TASK DESCRIPTION — Transcribe the data below verbatim from the line with "Lemma attempt_body_keeps retryCount" to the line with "unfold attempt_body, fetch. intros HQ H.". Include both of those lines.

Collected data entries
********************
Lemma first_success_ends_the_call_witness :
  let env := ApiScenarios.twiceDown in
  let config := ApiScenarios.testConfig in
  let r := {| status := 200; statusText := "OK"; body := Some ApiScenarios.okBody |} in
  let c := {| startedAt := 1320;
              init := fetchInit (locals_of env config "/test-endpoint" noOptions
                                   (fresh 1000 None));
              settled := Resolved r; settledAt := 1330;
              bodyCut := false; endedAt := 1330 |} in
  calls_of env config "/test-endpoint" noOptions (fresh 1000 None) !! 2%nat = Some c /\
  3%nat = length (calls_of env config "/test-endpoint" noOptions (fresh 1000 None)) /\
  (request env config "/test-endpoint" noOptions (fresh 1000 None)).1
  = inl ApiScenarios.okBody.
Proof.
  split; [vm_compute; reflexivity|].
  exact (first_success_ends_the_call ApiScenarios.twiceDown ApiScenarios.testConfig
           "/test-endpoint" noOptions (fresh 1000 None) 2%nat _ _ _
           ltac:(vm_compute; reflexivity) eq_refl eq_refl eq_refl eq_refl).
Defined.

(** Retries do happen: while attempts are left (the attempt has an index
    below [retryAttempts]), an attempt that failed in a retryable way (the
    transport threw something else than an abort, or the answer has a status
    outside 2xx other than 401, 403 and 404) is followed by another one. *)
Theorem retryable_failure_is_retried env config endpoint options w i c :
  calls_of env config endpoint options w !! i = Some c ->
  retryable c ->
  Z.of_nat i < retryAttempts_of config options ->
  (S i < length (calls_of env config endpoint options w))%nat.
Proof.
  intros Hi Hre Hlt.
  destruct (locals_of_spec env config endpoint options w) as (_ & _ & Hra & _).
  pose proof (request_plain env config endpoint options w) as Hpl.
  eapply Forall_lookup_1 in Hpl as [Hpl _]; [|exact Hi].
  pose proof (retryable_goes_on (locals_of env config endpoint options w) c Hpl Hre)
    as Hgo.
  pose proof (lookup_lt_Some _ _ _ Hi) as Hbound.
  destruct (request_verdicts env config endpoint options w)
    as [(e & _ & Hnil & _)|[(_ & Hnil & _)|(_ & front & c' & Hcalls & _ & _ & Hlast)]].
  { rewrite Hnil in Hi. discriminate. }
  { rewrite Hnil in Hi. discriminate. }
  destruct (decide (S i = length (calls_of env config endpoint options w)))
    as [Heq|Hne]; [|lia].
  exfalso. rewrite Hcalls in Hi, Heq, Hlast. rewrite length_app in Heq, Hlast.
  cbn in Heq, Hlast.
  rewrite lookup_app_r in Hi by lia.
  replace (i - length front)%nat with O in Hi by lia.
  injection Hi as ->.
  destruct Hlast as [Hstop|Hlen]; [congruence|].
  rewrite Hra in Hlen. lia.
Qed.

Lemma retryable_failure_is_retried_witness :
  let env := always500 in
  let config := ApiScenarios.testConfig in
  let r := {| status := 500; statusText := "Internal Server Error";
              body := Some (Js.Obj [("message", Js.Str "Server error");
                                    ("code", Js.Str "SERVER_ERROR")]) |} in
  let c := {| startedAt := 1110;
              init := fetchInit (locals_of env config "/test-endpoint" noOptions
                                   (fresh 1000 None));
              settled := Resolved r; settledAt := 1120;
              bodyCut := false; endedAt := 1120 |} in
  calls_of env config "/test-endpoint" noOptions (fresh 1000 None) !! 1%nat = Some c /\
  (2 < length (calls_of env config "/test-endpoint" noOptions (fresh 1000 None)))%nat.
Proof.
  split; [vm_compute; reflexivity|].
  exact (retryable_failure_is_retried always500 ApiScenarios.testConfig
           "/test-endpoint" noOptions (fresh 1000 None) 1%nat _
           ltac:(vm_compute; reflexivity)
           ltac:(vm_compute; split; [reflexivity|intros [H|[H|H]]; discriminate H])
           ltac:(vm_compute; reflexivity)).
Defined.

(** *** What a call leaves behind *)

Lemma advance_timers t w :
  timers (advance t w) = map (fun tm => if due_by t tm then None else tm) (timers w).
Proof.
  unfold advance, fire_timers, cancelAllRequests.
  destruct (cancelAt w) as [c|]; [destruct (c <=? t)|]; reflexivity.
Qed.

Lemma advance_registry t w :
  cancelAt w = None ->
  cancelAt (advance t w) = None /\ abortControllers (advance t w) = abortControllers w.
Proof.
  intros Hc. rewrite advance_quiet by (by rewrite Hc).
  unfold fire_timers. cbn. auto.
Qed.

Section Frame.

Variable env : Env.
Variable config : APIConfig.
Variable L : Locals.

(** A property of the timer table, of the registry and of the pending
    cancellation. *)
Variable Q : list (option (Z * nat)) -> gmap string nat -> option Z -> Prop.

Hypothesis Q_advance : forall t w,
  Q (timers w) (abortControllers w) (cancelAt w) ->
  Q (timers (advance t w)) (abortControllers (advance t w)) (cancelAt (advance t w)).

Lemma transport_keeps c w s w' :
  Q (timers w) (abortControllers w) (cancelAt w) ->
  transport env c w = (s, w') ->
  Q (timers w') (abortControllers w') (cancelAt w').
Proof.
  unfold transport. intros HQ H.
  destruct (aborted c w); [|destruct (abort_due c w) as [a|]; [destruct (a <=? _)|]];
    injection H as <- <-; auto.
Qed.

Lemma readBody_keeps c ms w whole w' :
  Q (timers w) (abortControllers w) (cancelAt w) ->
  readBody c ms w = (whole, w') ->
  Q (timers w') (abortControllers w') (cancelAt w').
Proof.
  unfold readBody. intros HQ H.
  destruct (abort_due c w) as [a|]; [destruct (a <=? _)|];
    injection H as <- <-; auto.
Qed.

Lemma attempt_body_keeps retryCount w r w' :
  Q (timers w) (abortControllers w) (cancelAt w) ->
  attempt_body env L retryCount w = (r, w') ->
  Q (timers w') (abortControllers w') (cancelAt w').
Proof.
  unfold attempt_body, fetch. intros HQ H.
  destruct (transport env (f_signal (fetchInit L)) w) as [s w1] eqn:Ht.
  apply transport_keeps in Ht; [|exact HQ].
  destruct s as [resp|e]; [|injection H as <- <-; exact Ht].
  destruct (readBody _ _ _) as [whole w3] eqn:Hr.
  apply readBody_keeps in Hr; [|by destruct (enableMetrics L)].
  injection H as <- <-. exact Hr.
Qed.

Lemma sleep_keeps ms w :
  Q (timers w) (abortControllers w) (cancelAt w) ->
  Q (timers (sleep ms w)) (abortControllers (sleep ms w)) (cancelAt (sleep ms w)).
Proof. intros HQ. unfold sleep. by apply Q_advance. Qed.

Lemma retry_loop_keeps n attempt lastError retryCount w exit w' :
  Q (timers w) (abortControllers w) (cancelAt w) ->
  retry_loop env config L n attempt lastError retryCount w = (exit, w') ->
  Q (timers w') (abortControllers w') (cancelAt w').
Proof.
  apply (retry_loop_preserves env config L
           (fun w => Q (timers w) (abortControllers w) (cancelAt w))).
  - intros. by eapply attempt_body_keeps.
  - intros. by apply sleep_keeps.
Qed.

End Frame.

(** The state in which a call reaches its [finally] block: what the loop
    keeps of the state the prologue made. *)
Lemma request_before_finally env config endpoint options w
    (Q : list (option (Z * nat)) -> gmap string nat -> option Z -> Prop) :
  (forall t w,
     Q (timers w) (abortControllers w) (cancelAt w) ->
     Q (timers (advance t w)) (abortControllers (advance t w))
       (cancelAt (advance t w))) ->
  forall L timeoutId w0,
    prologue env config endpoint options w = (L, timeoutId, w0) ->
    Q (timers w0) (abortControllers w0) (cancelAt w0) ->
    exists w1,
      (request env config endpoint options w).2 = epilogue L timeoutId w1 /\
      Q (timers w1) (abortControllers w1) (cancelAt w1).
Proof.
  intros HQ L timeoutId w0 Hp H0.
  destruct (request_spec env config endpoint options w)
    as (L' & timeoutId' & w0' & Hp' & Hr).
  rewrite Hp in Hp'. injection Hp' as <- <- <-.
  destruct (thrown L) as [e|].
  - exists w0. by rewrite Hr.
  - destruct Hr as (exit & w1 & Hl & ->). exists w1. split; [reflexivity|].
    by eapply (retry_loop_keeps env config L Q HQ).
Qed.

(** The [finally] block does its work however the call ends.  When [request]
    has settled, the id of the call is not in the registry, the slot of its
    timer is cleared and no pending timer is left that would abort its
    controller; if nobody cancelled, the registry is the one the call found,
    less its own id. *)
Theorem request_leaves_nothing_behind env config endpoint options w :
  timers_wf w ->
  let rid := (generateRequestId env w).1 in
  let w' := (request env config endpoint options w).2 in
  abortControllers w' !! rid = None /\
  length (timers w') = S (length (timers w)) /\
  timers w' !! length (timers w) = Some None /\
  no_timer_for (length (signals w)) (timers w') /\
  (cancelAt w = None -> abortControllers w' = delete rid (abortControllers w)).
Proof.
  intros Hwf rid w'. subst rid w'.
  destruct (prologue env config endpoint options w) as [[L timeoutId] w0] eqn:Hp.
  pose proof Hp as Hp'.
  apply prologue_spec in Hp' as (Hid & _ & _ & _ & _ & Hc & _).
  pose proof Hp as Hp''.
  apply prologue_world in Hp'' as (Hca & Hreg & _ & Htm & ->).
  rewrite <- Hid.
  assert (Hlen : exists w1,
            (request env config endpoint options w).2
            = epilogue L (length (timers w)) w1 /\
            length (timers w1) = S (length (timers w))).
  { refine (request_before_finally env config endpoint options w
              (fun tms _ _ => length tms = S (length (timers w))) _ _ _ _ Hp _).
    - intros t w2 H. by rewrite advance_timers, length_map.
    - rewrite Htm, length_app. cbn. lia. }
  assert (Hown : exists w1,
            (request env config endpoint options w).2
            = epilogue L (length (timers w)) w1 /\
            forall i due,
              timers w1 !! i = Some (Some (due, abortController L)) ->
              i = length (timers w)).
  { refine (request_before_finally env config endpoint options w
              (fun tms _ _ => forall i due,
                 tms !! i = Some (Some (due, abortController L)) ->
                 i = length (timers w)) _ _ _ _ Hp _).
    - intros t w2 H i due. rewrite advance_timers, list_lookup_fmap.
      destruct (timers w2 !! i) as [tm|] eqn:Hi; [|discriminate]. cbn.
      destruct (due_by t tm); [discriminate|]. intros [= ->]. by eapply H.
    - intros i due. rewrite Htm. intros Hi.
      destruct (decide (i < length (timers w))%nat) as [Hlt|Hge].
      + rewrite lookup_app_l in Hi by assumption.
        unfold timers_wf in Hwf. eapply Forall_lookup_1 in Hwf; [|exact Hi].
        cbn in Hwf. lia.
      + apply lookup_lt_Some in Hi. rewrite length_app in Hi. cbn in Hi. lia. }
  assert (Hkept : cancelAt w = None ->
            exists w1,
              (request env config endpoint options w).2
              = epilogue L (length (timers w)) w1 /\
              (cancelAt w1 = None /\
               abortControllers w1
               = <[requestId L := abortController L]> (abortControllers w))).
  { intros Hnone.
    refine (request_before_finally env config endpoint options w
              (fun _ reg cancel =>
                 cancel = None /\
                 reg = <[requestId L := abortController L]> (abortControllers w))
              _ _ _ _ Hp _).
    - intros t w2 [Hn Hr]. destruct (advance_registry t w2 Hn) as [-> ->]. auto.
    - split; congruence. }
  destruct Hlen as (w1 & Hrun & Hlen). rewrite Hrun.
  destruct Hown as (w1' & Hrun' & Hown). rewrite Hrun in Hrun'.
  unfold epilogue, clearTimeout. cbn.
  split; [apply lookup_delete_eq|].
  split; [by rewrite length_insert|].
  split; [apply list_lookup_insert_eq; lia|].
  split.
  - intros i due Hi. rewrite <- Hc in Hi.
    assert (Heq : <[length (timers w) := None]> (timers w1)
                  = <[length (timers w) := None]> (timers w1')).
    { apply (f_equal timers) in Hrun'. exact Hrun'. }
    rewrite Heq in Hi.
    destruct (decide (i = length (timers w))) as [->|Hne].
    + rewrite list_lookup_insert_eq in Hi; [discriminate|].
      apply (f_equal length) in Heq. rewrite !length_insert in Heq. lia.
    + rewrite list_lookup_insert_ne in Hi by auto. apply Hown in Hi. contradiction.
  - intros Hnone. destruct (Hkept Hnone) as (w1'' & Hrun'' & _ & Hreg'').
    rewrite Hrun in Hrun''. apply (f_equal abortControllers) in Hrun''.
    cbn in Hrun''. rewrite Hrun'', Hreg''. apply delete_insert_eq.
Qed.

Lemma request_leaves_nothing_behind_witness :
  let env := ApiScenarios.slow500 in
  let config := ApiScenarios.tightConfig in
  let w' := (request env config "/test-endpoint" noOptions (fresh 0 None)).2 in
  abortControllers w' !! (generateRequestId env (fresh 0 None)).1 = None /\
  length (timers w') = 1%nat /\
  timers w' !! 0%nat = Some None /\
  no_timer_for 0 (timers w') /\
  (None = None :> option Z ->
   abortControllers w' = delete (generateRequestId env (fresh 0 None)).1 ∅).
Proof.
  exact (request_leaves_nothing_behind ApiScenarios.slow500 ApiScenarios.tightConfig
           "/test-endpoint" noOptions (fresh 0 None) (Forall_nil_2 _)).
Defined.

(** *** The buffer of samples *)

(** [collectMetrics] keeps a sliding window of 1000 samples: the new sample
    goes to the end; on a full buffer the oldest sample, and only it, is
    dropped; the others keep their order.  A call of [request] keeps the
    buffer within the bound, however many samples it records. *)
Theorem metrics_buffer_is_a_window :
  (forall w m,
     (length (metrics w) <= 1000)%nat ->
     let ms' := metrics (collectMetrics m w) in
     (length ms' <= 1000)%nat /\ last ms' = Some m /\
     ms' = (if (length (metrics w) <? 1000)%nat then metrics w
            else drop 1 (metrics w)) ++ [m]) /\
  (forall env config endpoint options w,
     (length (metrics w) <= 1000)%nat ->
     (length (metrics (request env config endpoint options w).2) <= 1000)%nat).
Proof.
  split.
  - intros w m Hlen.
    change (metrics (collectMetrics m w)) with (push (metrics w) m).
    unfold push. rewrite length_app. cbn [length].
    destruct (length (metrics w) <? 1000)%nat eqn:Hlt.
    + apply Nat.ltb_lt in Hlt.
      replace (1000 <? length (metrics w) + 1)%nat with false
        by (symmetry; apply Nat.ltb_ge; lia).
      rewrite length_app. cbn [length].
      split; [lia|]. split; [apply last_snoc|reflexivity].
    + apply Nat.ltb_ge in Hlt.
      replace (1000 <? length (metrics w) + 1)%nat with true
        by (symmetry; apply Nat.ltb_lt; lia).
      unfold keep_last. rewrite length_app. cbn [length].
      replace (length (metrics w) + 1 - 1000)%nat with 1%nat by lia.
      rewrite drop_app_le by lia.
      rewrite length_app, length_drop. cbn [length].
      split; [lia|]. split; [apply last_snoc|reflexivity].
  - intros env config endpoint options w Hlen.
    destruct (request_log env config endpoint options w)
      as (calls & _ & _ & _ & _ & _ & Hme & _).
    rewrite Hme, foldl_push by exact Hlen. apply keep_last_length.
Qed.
********************
EXERCISE SOLUTION —
Lemma attempt_body_keeps retryCount w r w' :
  Q (timers w) (abortControllers w) (cancelAt w) ->
  attempt_body env L retryCount w = (r, w') ->
  Q (timers w') (abortControllers w') (cancelAt w').
Proof.
  unfold attempt_body, fetch. intros HQ H.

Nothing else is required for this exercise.